I have no great advise... I bet though he is just going through a such a big development stage that it's difficult to self soothe or calm down without help and/or comfort. Especially when he wakes at night- his little brain is probably having an issue shutting down. I know this happens when they are babies- so why not as toddlers? 

Sorry no advise- I just know when our LO goes through these moments where she is needier at night before bed, we have to remind ourselves that it will pass in time. Whether that is a day or two or a week or two... they do pass and she is right back to her normal easy peasy bedtime routine. Best of luck!


----------



## polaris

:hugs:
That sounds like a nightmare! Thomas has gone through lots of patches of night wakings but thankfully he hasn't usually demanded our attention, he would just wake up and chat away to himself for an hour and eventually go back to sleep. I think it is a developmental thing in relation to their minds being so active and learning so many new things at that age. I don't know what the answer is though - maybe just ride it out and hope it passes quickly? And keep interaction to the bare minimum if you do go in to him so that it doesn't become too reinforcing for him to wake. So if you do end up having to stay with him, maybe just lying down beside the bed/cot and pretending to go to sleep yourself?


----------



## moomoo

Yes! DD did although not during the night but settling her for a sleep or nap was a nightmare. She's come out the other side saying 2/3 new words a day and a few more sentences.

She's also decided that she's "scared" of things and her newest thing is "share!" if someone is playing with a toy she's after :)

Oh and she's done 2 wees on the potty this week too x


----------



## tina3747

We have this at the moment, didn't realise there was an 18 month sleep regression:cry:

He's been fab going to bed from a yr old, before that it was hell every single night. Up until a few weeks ago you'd ask him if he wanted to go to bed and off he'd toddle up the stairs no problem.
It's not been bothering me too much him waking in the night, its more he won't go to bed without screaming the house down. I was wondering if it was the fireworks as it was around that time we started having problems. I'm now having a battle with DH as he thinks we should leave him to cry and hell eventually go to sleep. Ill leave him 10 mins max but it doesn't do any good and I'm not comfortable going longer than that.
I'm just so gutted its all gone pear shaped!


----------



## Lina

Yes, he gets hysterical a few hours after having gone quietly to sleep. I bring him into bed with us but he sits up and starts chatting, pointing and tutting:wacko:. After which I take him back to bed, he cries for a few minutes and is back to sleep. It's been like this for the last month.


----------



## mistyscott

Don't know if ours is early, but yes, sleep has gone to pot recently :( I made a thread about it too! 
No advice; I'm just reading no cry sleep solution for ideas!


----------



## mrsdean2009

We had this and all I can say is it does pass and it will get better, even thou it doesn't feel like it when you've been awake for 3hrs in the night!

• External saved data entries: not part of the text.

(* ===== verification/DirectMessageFrameProps.v ===== *)
(** * Properties of direct message frames

    Both parties derive the same secret and the same conversation id, and what one encrypts
    for the other opens as itself on both sides. *)
From S2P Require Import Prelude RustStr Envelope Replicas AccountSyncItem ChannelSeal DirectMessageStore DirectMessage.

Lemma sorted_pair_sym a b : sorted_pair a b = sorted_pair b a.
Proof.
  unfold sorted_pair. destruct (rust_leb a b) eqn:E1, (rust_leb b a) eqn:E2; try done.
  - by rewrite (rust_leb_antisym a b).
  - apply rust_leb_total in E1. congruence.
Qed.

Lemma participants_text_sym a b : participants_text a b = participants_text b a.
Proof. unfold participants_text. by rewrite sorted_pair_sym. Qed.

Section frames.
Context `{CL : CryptoLaws} {E : Ecdh} {EL : EcdhLaws} `{HL : HexCrateLaws} `{B : Blake3Crate} `{AL : AeadLaws}.
Context {JA : JsonArray} `{PL : JsonLaws DirectMessagePayloadV1}.

Lemma dm_id_sym a b : direct_message_id_for_participants a b = direct_message_id_for_participants b a.
Proof. unfold direct_message_id_for_participants. by rewrite participants_text_sym. Qed.

Lemma public_key_valid k : exists p, public_key_from_str (public_key_hex k) = Some p.
Proof using CL. destruct (sign_verifies k (sha256_digest EmptyString)) as (s & p & _ & Hp & _). eauto. Qed.

(** Both sides derive the same secret. *)
Lemma direct_message_secret_shared a b :
  derive_direct_message_secret a (public_key_hex b) = derive_direct_message_secret b (public_key_hex a).
Proof using CL EL.
  destruct (public_key_valid a) as [pa Ha], (public_key_valid b) as [pb Hb].
  unfold derive_direct_message_secret, pairwise_shared_secret. rewrite Ha, Hb. cbn. fold (even_secret a) (even_secret b).
  rewrite (ecdh_symmetric a b pa pb Ha Hb), participants_text_sym. done.
Qed.

Lemma hex_trim b : hex_decode (trim (Replicas.hex_encode b)) = Some b.
Proof using HL. rewrite trim_digits by apply hex_encode_lower. apply hex_decode_encode. Qed.

Lemma encrypted_frame_fields nonce a recipient dm msg t payload f :
  encrypt_direct_message_frame nonce a recipient dm msg t payload = Ok f ->
  fr_dm_id f = trim dm /\ fr_message_id f = trim msg /\ fr_sender f = public_key_hex a /\ fr_recipient f = recipient
  /\ fr_created_at f = t.
Proof. unfold encrypt_direct_message_frame. intros Hf. inv_result. by injection Hf as <-. Qed.

Lemma encrypted_frame_verifies nonce a recipient dm msg t payload f :
  String.length nonce = 24%nat -> encrypt_direct_message_frame nonce a recipient dm msg t payload = Ok f ->
  trim (trim dm) = trim dm -> trim (trim msg) = trim msg -> frame_verify f = Ok tt.
Proof using CL HL.
  intros Hn Hf Ed Em. unfold encrypt_direct_message_frame in Hf. inv_result.
  injection Hf as <-. unfold frame_verify. cbn [fr_sender fr_recipient fr_dm_id fr_message_id fr_nonce_hex fr_ciphertext_hex fr_signature with_frame_signature].
  destruct (public_key_valid a) as [pa Ha].
  rewrite (proj2 (validate_pubkey_ok (public_key_hex a))) by eauto. cbn [with_context mbind result_bind].
  match goal with Hv : with_context _ (validate_pubkey recipient) = Ok ?u |- _ =>
    apply with_context_ok in Hv; destruct u; rewrite Hv end.
  cbn [with_context mbind result_bind]. rewrite Ed, Em.
  repeat match goal with He : negb (str_is_empty (trim ?x)) = true |- context [negb (str_is_empty (trim ?x))] => rewrite He; clear He end.
  cbn [ensure mbind result_bind]. rewrite !hex_trim. cbn [ok_of_option mbind result_bind].
  unfold str_len. rewrite Hn. cbn [ensure Z.eqb mbind result_bind]. change (Z.of_nat 24 =? 24) with true. cbn [ensure mbind result_bind].
  match goal with |- context [sign_schnorr a ?d] => destruct (sign_verifies a d) as (s & p & Hs & Hp & Hv) end.
  rewrite Hs. cbn [ok_of_option mbind result_bind]. rewrite Hp. cbn [ok_of_option mbind result_bind].
  unfold canonical_direct_message_frame_payload in *. cbn in Hv |- *. by rewrite Hv.
Qed.

(** What both sides do with a frame once it is verified. *)
Lemma encrypted_frame_opens nonce a b recipient dm msg t payload f k remote :
  String.length nonce = 24%nat -> trim dm = dm -> trim msg = msg ->
  encrypt_direct_message_frame nonce a recipient dm msg t payload = Ok f -> recipient = public_key_hex b ->
  derive_direct_message_secret k remote = derive_direct_message_secret a recipient ->
  open_direct_message_frame k f remote = Ok payload.
Proof using CL HL AL PL.
  intros Hn Ed Em Hf -> Hsec. unfold encrypt_direct_message_frame in Hf. inv_result. injection Hf as <-.
  unfold open_direct_message_frame, with_frame_signature.
  cbn [fr_sender fr_recipient fr_dm_id fr_message_id fr_nonce_hex fr_ciphertext_hex fr_created_at].
  rewrite !hex_trim. cbn [ok_of_option mbind result_bind]. unfold str_len. rewrite Hn.
  change (Z.of_nat 24 =? 24) with true. cbn [ensure mbind result_bind]. rewrite Hsec, Ed, Em.
  repeat match goal with He : ?x = Ok _ |- context [?x] => rewrite He; cbn [mbind result_bind] end.
  match goal with He : aead_encrypt _ _ _ _ = Some _ |- _ => apply aead_decrypt_spec in He; rewrite He end.
  cbn [ok_of_option mbind result_bind]. by rewrite from_to_json.
Qed.

(** The recipient decrypts what was encrypted. *)
Lemma encrypted_frame_decrypts nonce a b dm msg t payload f :
  String.length nonce = 24%nat -> trim dm = dm -> trim msg = msg ->
  encrypt_direct_message_frame nonce a (public_key_hex b) dm msg t payload = Ok f ->
  decrypt_direct_message_frame b f = Ok payload.
Proof using CL EL HL AL PL.
  intros Hn Ed Em Hf. assert (Hv : frame_verify f = Ok tt).
  { by eapply encrypted_frame_verifies; [done | done | rewrite !Ed | rewrite !Em]. }
  destruct (encrypted_frame_fields _ _ _ _ _ _ _ _ Hf) as (_ & _ & Hs & Hr & _).
  unfold decrypt_direct_message_frame. rewrite Hv, Hs, Hr. cbn [mbind result_bind].
  rewrite bool_decide_true by done. cbn [ensure mbind result_bind].
  apply (encrypted_frame_opens nonce a b (public_key_hex b) dm msg t payload); [done..|].
  symmetry. apply direct_message_secret_shared.
Qed.

(** C33: a frame opens as the payload that was encrypted: for the recipient, who derives the
    secret from the sender's public key, and for the sender, who derives it from the
    recipient's; each of the two openings refuses every account but its own.  The ids are
    those without surrounding white space. *)
Theorem frame_roundtrip nonce a b dm msg t payload f :
  String.length nonce = 24%nat -> trim dm = dm -> trim msg = msg ->
  encrypt_direct_message_frame nonce a (public_key_hex b) dm msg t payload = Ok f ->
  decrypt_direct_message_frame b f = Ok payload /\ open_sent_direct_message_frame a f = Ok payload
  /\ (forall c, public_key_hex c <> public_key_hex b -> is_ok (decrypt_direct_message_frame c f) = false)
  /\ (forall c, public_key_hex c <> public_key_hex a -> is_ok (open_sent_direct_message_frame c f) = false).
Proof using CL EL HL AL PL.
  intros Hn Ed Em Hf. split; [by apply (encrypted_frame_decrypts nonce a b dm msg t)|]. assert (Hv : frame_verify f = Ok tt).
  { by eapply encrypted_frame_verifies; [done | done | rewrite !Ed | rewrite !Em]. }
  destruct (encrypted_frame_fields _ _ _ _ _ _ _ _ Hf) as (_ & _ & Hs & Hr & _).
  unfold decrypt_direct_message_frame, open_sent_direct_message_frame. rewrite Hv, Hs, Hr. cbn [mbind result_bind].
  rewrite bool_decide_true by done. cbn [ensure mbind result_bind]. split_and!.
  - by apply (encrypted_frame_opens nonce a b (public_key_hex b) dm msg t payload).
  - intros c Hc. by rewrite bool_decide_false.
  - intros c Hc. by rewrite bool_decide_false.
Qed.

(** An acknowledgement verifies. *)
Lemma built_ack_fields k dm msg recipient t ack :
  build_direct_message_ack k dm msg recipient t = Ok ack ->
  ack_dm_id ack = trim dm /\ ack_message_id ack = trim msg /\ ack_sender ack = public_key_hex k /\ ack_recipient ack = recipient
  /\ acked_at ack = t.
Proof. unfold build_direct_message_ack. intros Ha. inv_result. by injection Ha as <-. Qed.

(** The blob of an attachment decrypts as itself on both sides. *)
Lemma attachment_roundtrip nonce a b msg blob plaintext att :
  String.length nonce = 24%nat -> trim blob = blob ->
  encrypt_direct_message_attachment nonce a (public_key_hex b) msg blob plaintext = Ok att ->
  decrypt_direct_message_attachment b (public_key_hex a) msg att = Ok plaintext.
Proof using CL EL HL AL.
  intros Hn Eb Ha. unfold encrypt_direct_message_attachment in Ha. inv_result. injection Ha as <-.
  unfold decrypt_direct_message_attachment. cbn [att_blob_id att_nonce_hex att_ciphertext_hex]. rewrite !Eb in *.
  repeat match goal with He : negb (str_is_empty ?x) = true |- context [negb (str_is_empty ?x)] => rewrite He; cbn [ensure mbind result_bind] end.
  rewrite !hex_trim. cbn [ok_of_option mbind result_bind]. unfold str_len. rewrite Hn.
  change (Z.of_nat 24 =? 24) with true. cbn [ensure mbind result_bind].
  rewrite (direct_message_secret_shared b a).
  repeat match goal with He : ?x = Ok _ |- context [?x] => rewrite He; cbn [mbind result_bind] end.
  match goal with He : aead_encrypt _ _ _ _ = Some _ |- _ => apply aead_decrypt_spec in He; rewrite He end. done.
Qed.
End frames.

Has your LO been through other sleep regressions? I read somewhere that you should continue to act in the same was you did in previous regressions. My solution was to co-sleep until she was back asleep and put her back down. If or when this didn't work I would take her back to her cot and sit on her floor and ignore her until she would lay down and go to sleep. It was an incredibly hard time and I really do sympathise, but it is a phase and it will pass.

They come out the other side with so many new words and understanding just like previous regressions. It's no wonder it happens with so much going on in those little heads :)


----------



## Cattia

mrsdean2009 said:


> We had this and all I can say is it does pass and it will get better, even thou it doesn't feel like it when you've been awake for 3hrs in the night!
> 
> Has your LO been through other sleep regressions? I read somewhere that you should continue to act in the same was you did in previous regressions. My solution was to co-sleep until she was back asleep and put her back down. If or when this didn't work I would take her back to her cot and sit on her floor and ignore her until she would lay down and go to sleep. It was an incredibly hard time and I really do sympathise, but it is a phase and it will pass.
> 
> They come out the other side with so many new words and understanding just like previous regressions. It's no wonder it happens with so much going on in those little heads :)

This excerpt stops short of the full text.